Given records
___
Definition add_n_delay (identifier delay_input delay_time initial_value order : string)
    (subs : list string) (sd : subscript_dict) : M (string * list element) :=
  let* _ := import_function "Delay" in
  let* stateful_py_expr :=
    (if bool_decide (length subs = 0) then
       lift (percent_format "Delay(lambda: %s, lambda: %s,lambda: %s, lambda: %s)"
               [delay_input; delay_time; initial_value; order])
     else
       lift (percent_format
               "Delay(lambda: _delinput_%s(),lambda: _deltime_%s(), lambda: _init_%s(),lambda: %s)"
               [identifier; identifier; identifier; order])) in
  let new_structure :=
    if bool_decide (length subs = 0) then []
    else
      [ new_element ("_init_" +:+ identifier) "Implicit" "setup" initial_value
          (SubsList subs)
          ("Provides initial conditions for " +:+ identifier +:+ " function")
          ("See docs for " +:+ identifier) "";
        new_element ("_deltime_" +:+ identifier) "Implicit" "component" delay_time
          (SubsList subs)
          ("Provides delay time for " +:+ identifier +:+ " function")
          ("See docs for " +:+ identifier) "";
        new_element ("_delinput_" +:+ identifier) "Implicit" "component" delay_input
          (SubsList subs)
          ("Provides input for " +:+ identifier +:+ " function")
          ("See docs for " +:+ identifier) "" ] in
  let stateful :=
    new_element ("_delay_" +:+ identifier) ("Delay of " +:+ delay_input)
      "stateful" stateful_py_expr (SubsStr "")
      ("Delay time: " +:+ delay_time +:+ " " +:+ Str.nl +:+ " Delay initial value "
         +:+ initial_value +:+ " " +:+ Str.nl +:+ " Delay order " +:+ order)
      "None" "" in
  ret (py_name stateful +:+ "()", (new_structure ++ [stateful])%list).

(** Whether a string is a decimal integer literal, the way [int(s)] reads
    one: an optional sign in front of one or more digits.  The builder
    never asks; the documentation of [add_n_delay] does. *)
Definition is_digit (c : ascii) : bool :=
  let n := nat_of_ascii c in (48 <=? n)%nat && (n <=? 57)%nat.

Fixpoint all_digits (s : string) : bool :=
  match s with
  | EmptyString => true
  | String c s' => is_digit c && all_digits s'
  end.

Definition is_int_literal (s : string) : bool :=
  match s with
  | String "+"%char (String c s') | String "-"%char (String c s') => all_digits (String c s')
  | String c s' => all_digits (String c s')
  | EmptyString => false
  end.

(** ** External object builders *)

(** Modelled from the spec: the search [utils.make_add_identifier] (not
    among the sources) makes for its "monotonically incremented numeric
    suffix": [number] goes up as long as [identifier + str(number)] is a
    registered name.  A registry of [n] names stops the search after [n]
    turns at the latest, which is what [fuel] counts. *)
Fixpoint free_number (identifier : string) (names : gset string) (fuel number : nat)
    : nat :=
  match fuel with
  | O => number
  | S fuel' =>
      if bool_decide (identifier +:+ pretty number ∈ names)
      then free_number identifier names fuel' (S number)
      else number
  end.

(** Modelled from the spec: [utils.make_add_identifier] is not among the
    sources.  Section 4.5 has it "derive a distinct suffixed name
    (monotonically incremented numeric suffix, guaranteed unique against the
    registry)", and the callers describe "a new py_name with ADD_# ending".
    The name returned is the identifier followed by [ADD_] and the first
    number from 1 on that gives an unregistered name; the registry it is
    handed is the mutable set [build_names], and the new name is entered
    into it, as uniqueness over repeated requests needs. *)
Definition make_add_identifier (identifier : string) : M string :=
  let* g := get in
  let stem := identifier +:+ "ADD_" in
  let number := free_number stem (build_names g) (size (build_names g)) 1 in
  let* _ := register_name (stem +:+ pretty number) in
  ret (stem +:+ pretty number).

(** [name in build_names] *)
Definition registered (name : string) : M bool :=
  let* g := get in
  ret (bool_decide (name ∈ build_names g)).

(** The [keyword] argument of [add_ext_data] as it is rendered: quoted,
    colons stripped and lowered when it is a string, [None] otherwise. *)
Definition render_keyword (keyword : option string) : string :=
  match keyword with
  | Some k => "'" +:+ Str.lower (Str.strip ":" k) +:+ "'"
  | None => "None"
  end.

Definition add_ext_data `{Externals} (identifier file_name tab time_row_or_col cell : string)
    (subs : list string) (sd : subscript_dict) (keyword : option string)
    : M (string * list element) :=
  let coords := make_coord_dict (SubsList subs) sd in
  let keyword := render_keyword keyword in
  let name := make_python_identifier ("_ext_data_" +:+ identifier) in
  let* _ := import_external "ExtData" in
  let* present := registered name in
  let* nkp :=
    (if present then
       let* name := make_add_identifier name in
       ret (name, "external_add", ".add(%s, %s, %s, %s, %s, %s)")
     else
       let* _ := register_name name in
       ret (name, "external",
            "ExtData(%s, %s, %s, %s, %s, %s,        _root, '" +:+ name +:+ "')")) in
  let '(name, kind, py_expr) := nkp in
  let* py_expr := lift (percent_format py_expr
                          [file_name; tab; time_row_or_col; cell; keyword;
                           repr_coords coords]) in
  let external :=
    new_element name ("External data for " +:+ identifier) kind py_expr
      (SubsList subs) ("Provides data for data variable " +:+ identifier) "None" "" in
  ret (py_name external +:+ "(time())", [external]).

Definition add_ext_constant `{Externals} (identifier file_name tab cell : string)
    (subs : list string) (sd : subscript_dict) : M (string * list element) :=
  let* _ := import_external "ExtConstant" in
  let coords := make_coord_dict (SubsList subs) sd in
  let name := make_python_identifier ("_ext_constant_" +:+ identifier) in
  let* present := registered name in
  let* nkp :=
    (if present then
       let* name := make_add_identifier name in
       ret (name, "external_add", ".add(%s, %s, %s, %s)")
     else
       ret (name, "external",
            "ExtConstant(%s, %s, %s, %s,            _root, '" +:+ name +:+ "')")) in
  let '(name, kind, py_expr) := nkp in
  let* _ := register_name name in
  let* py_expr := lift (percent_format py_expr
                          [file_name; tab; cell; repr_coords coords]) in
  let external :=
    new_element name ("External constant for " +:+ identifier) kind py_expr
      (SubsList subs) ("Provides data for constant data variable " +:+ identifier)
      "None" "" in
  ret (py_name external +:+ "()", [external]).

Definition add_ext_lookup `{Externals} (identifier file_name tab x_row_or_col cell : string)
    (subs : list string) (sd : subscript_dict) : M (string * list element) :=
  let* _ := import_external "ExtLookup" in
  let coords := make_coord_dict (SubsList subs) sd in
  let name := make_python_identifier ("_ext_lookup_" +:+ identifier) in
  let* present := registered name in
  let* nkp :=
    (if present then
       let* name := make_add_identifier name in
       ret (name, "external_add", ".add(%s, %s, %s, %s, %s)")
     else
       ret (name, "external",
            "ExtLookup(%s, %s, %s, %s, %s," +:+ Str.nl +:+ "          _root, '"
              +:+ name +:+ "')")) in
  let '(name, kind, py_expr) := nkp in
  let* _ := register_name name in
  let* py_expr := lift (percent_format py_expr
                          [file_name; tab; x_row_or_col; cell; repr_coords coords]) in
  let external :=
    new_element name ("External lookup data for " +:+ identifier) kind py_expr
      (SubsList subs) ("Provides data for external lookup variable " +:+ identifier)
      "None" "x" in
  ret (py_name external +:+ "(x)", [external]).

(** ** [build_function_call] *)

(** One entry of ['parameters']; ['optional'] and ['type'] may be missing. *)
Record parameter : Type := ParameterDef {
  optional : option bool;
  type : option string
}.

(** A function definition given as a dictionary. *)
Record function_dict : Type := FunctionDict {
  name : string;
  original_name : option string;
  module : option string;
  parameters : option (list parameter)
}.

(** [function_def] is a plain string or a dictionary. *)
Inductive function_def : Type :=
  | FuncStr (f : string)
  | FuncDict (d : function_dict).

(** Where the loop over the parameters stands: still running, with
    [argument_idx] and the [arguments] collected, or left by [break]. *)
Inductive loop_state : Type :=
  | Running (argument_idx : nat) (arguments : list string)
  | Broken (arguments : list string).

Definition collected (st : loop_state) : list string :=
  match st with
  | Running _ arguments => arguments
  | Broken arguments => arguments
  end.

(** The dictionary literal indexed by [parameter_type]. *)
Definition render_parameter (parameter_type user_argument : string) : result string :=
  if bool_decide (parameter_type = "expression") then Ok user_argument
  else if bool_decide (parameter_type = "lambda") then Ok ("lambda: " +:+ user_argument)
  else if bool_decide (parameter_type = "time") then Ok "__data['time']"
  else if bool_decide (parameter_type = "scope") then Ok "__data['scope']"
  else Err (KeyError parameter_type).

(** The body of the loop for one parameter. *)
Definition parameter_step (user_arguments : list string) (st : loop_state)
    (parameter_def : parameter) : result loop_state :=
  match st with
  | Broken arguments => Ok (Broken arguments)
  | Running argument_idx arguments =>
      let is_optional := default false (optional parameter_def) in
      if (length user_arguments <=? argument_idx)%nat && is_optional
      then Ok (Broken arguments)
      else
        let parameter_type := default "expression" (type parameter_def) in
        result_bind (index user_arguments argument_idx) (λ user_argument,
          let argument_idx' :=
            if bool_decide (parameter_type ∈ ["expression"; "lambda"])
            then argument_idx + 1 else argument_idx in
          result_bind (render_parameter parameter_type user_argument) (λ rendered,
            Ok (Running argument_idx' (arguments ++ [rendered])%list)))
  end.

(** The loop over [parameters], from a given state on. *)
Fixpoint walk_parameters (user_arguments : list string) (st : loop_state)
    (params : list parameter) : result loop_state :=
  match params with
  | [] => Ok st
  | parameter_def :: rest =>
      result_bind (parameter_step user_arguments st parameter_def) (λ st',
        walk_parameters user_arguments st' rest)
  end.

(** The import the descriptor asks for under ['module']. *)
Definition import_module (d : function_dict) : M Datatypes.unit :=
  match module d with
  | None => ret tt
  | Some m =>
      if bool_decide (m = "numpy") then
        set_imports (λ im, ImportModules true (xarray im) (subs_flag im)
                             (functions im) (external im) (utils im))
      else if bool_decide (m = "xarray") then
        set_imports (λ im, ImportModules (numpy im) true (subs_flag im)
                             (functions im) (external im) (utils im))
      else if bool_decide (m = "functions") then import_function (name d)
      else if bool_decide (m = "external") then import_external (name d)
      else if bool_decide (m = "utils") then import_utils (name d)
      else if bool_decide (m = "subs")
      then raise (AttributeError "'bool' object has no attribute 'add'")
      else raise (KeyError m)
  end.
___
Your objective
Look above for the line with "search after [n]"; retype exactly that line, every line after it up to the line with "if bool_decide (identifier", and that line too, nothing else.

Solution to this problem
    registered name.  A registry of [n] names stops the search after [n]
    turns at the latest, which is what [fuel] counts. *)
Fixpoint free_number (identifier : string) (names : gset string) (fuel number : nat)
    : nat :=
  match fuel with
  | O => number
  | S fuel' =>
      if bool_decide (identifier +:+ pretty number ∈ names)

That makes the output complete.